Without lifting National Income (and the accompanying creation of American Private Sector, taxpaying Middle Class jobs) Bernanke fails.
In contrast to Bernanke’s notion of Deflation from his speech in 2002 quoted above, I want to share this take on Deflation from Jim Grant’s speech “Piece of my mind” at the New York Federal Reserve on 23 March, 2012:
For reasons you (Chairman Bernanke) never exactly spell out, you pledge to resist “deflation.” You won’t put up with it, you keep on saying—something about Japan’s lost decade or the Great Depression. But you never say what deflation really is. Let me attempt a definition. Deflation is a derangement of debt, a symptom of which is falling prices. In a credit crisis, when inventories become unfinanceable, merchandise is thrown on the market and prices fall. That’s deflation.
What deflation is not is a drop in prices caused by a technology-enhanced decline in the costs of production. That’s called progress. Between 1875 and 1896, according to Milton Friedman and Anna Schwartz, the American price level subsided at the average rate of 1.7% a year. And why not? As technology was advancing, costs were tumbling. Long before Joseph Schumpeter coined the phrase “creative destruction,” the American economist David A. Wells, writing in 1889, was explaining the consequences of disruptive innovation.
“In the last analysis,” Wells proposes, “it will appear that there is no such thing as fixed capital; there is nothing useful that is very old except the precious metals, and life consists in the conversion of forces. The only capital which is of permanent value is immaterial—the experience of generations and the development of science.”
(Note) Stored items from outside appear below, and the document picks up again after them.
Lemma seg_app {A} (l : list A) a b c : a ≤ b ≤ c → seg l a b ++ seg l b c = seg l a c.
Proof.
  intros. unfold seg. replace (c - a) with ((b - a) + (c - b)) by lia.
  replace (drop b l) with (drop (b - a) (drop a l)) by (rewrite drop_drop; f_equal; lia).
  by rewrite <- take_take_drop.
Qed.

Lemma seg_drop {A} (l : list A) a b : a ≤ b → seg l a b ++ drop b l = drop a l.
Proof.
  intros. unfold seg. replace (drop b l) with (drop (b - a) (drop a l))
    by (rewrite drop_drop; f_equal; lia). apply take_drop.
Qed.

Lemma slice_range_seg {A} (l : list A) a b :
  a ≤ b ≤ length l → slice_range l a b = Some (seg l a b).
Proof. intros. unfold slice_range. by rewrite bool_decide_true. Qed.

Lemma length_seg {A} (l : list A) a b : a ≤ b ≤ length l → length (seg l a b) = b - a.
Proof. intros. unfold seg. rewrite length_take, length_drop. lia. Qed.

Lemma set_index_lt {A} (l : list A) i x : i < length l → set_index l i x = Some (<[i:=x]> l).
Proof. intros. unfold set_index. by rewrite bool_decide_true. Qed.

(** ** Hunks *)

(** No two operations of one kind next to each other: the hunks of a call are
    as few as the walk allows. *)
Definition same_kind (a b : CharOperation) : Prop :=
  match a, b with
  | Insert _, Insert _ | Delete _, Delete _ | Keep _, Keep _ => True
  | _, _ => False
  end.

Fixpoint coalesced (ops : list CharOperation) : Prop :=
  match ops with
  | a :: (b :: _) as rest => ¬ same_kind a b ∧ coalesced rest
  | _ => True
  end.

Definition not_insert (ops : list CharOperation) : Prop :=
  match ops with Insert _ :: _ => False | _ => True end.

Lemma coalesced_cons a ops :
  coalesced (a :: ops) ↔ coalesced ops ∧ match ops with b :: _ => ¬ same_kind a b | [] => True end.
Proof. destruct ops; simpl; tauto. Qed.

#[local] Arguments take_bytes : simpl never.

Lemma take_bytes_0 l : take_bytes 0 l = Some ([], l).
Proof. by destruct l. Qed.

Lemma apply_delete c n ops l :
  apply_ops (Delete (len_utf8 c + n) :: ops) (c :: l) = apply_ops (Delete n :: ops) l.
Proof. simpl. rewrite take_bytes_cons. by destruct (take_bytes n l) as [[]|]. Qed.

Lemma apply_keep c n ops l p r :
  apply_ops (Keep n :: ops) l = Some (p, r) →
  apply_ops (Keep (len_utf8 c + n) :: ops) (c :: l) = Some (c :: p, r).
Proof.
  simpl. rewrite take_bytes_cons. destruct (take_bytes n l) as [[? l']|]; [simpl|done].
  destruct (apply_ops ops l') as [[]|]; [|done]. intros. by simplify_eq/=.
Qed.

Lemma apply_delete_1 c ops l : apply_ops (Delete (len_utf8 c) :: ops) (c :: l) = apply_ops ops l.
Proof. rewrite <- (Nat.add_0_r (len_utf8 c)), apply_delete. simpl. by rewrite take_bytes_0. Qed.

Lemma apply_keep_1 c ops l p r :
  apply_ops ops l = Some (p, r) → apply_ops (Keep (len_utf8 c) :: ops) (c :: l) = Some (c :: p, r).
Proof.
  intros Ha. rewrite <- (Nat.add_0_r (len_utf8 c)). apply apply_keep. simpl.
  rewrite take_bytes_0. simpl. by rewrite Ha.
Qed.

(** The hunks are built from the last one: read backwards, a push adds a
    character in front. *)
Lemma push_delete_spec hs c l p r :
  coalesced (reverse hs) → apply_ops (reverse hs) l = Some (p, r) →
  let hs' := reverse (push_delete hs (len_utf8 c)) in
  coalesced hs' ∧ not_insert hs' ∧ apply_ops hs' (c :: l) = Some (p, r).
Proof.
  destruct hs as [|h hs _] using rev_ind; unfold push_delete.
  - intros _ Ha. split; [exact I|split; [exact I|]].
    change (apply_ops (Delete (len_utf8 c) :: reverse []) (c :: l) = Some (p, r)).
    by rewrite apply_delete_1.
  - rewrite last_snoc, reverse_snoc, coalesced_cons. intros [Hc Hh] Ha.
    destruct h; rewrite ?set_last_snoc; simpl default; rewrite !reverse_snoc, ?coalesced_cons;
      (split; [simpl; tauto|split; [done|]]); rewrite ?apply_delete_1; [done| |done].
    by rewrite Nat.add_comm, apply_delete.
Qed.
Much the same sentiments, and much the same circumstances, apply today, but with a difference. Digital technology and a globalized labor force have brought down production costs. But, the central bankers declare, prices must not fall. On the contrary, they must rise by 2% a year. To engineer this up-creep, the Bernankes, the Kings, the Draghis—and yes, sadly, even the Dudleys—of the world monetize assets and push down interest rates. They do this to conquer deflation.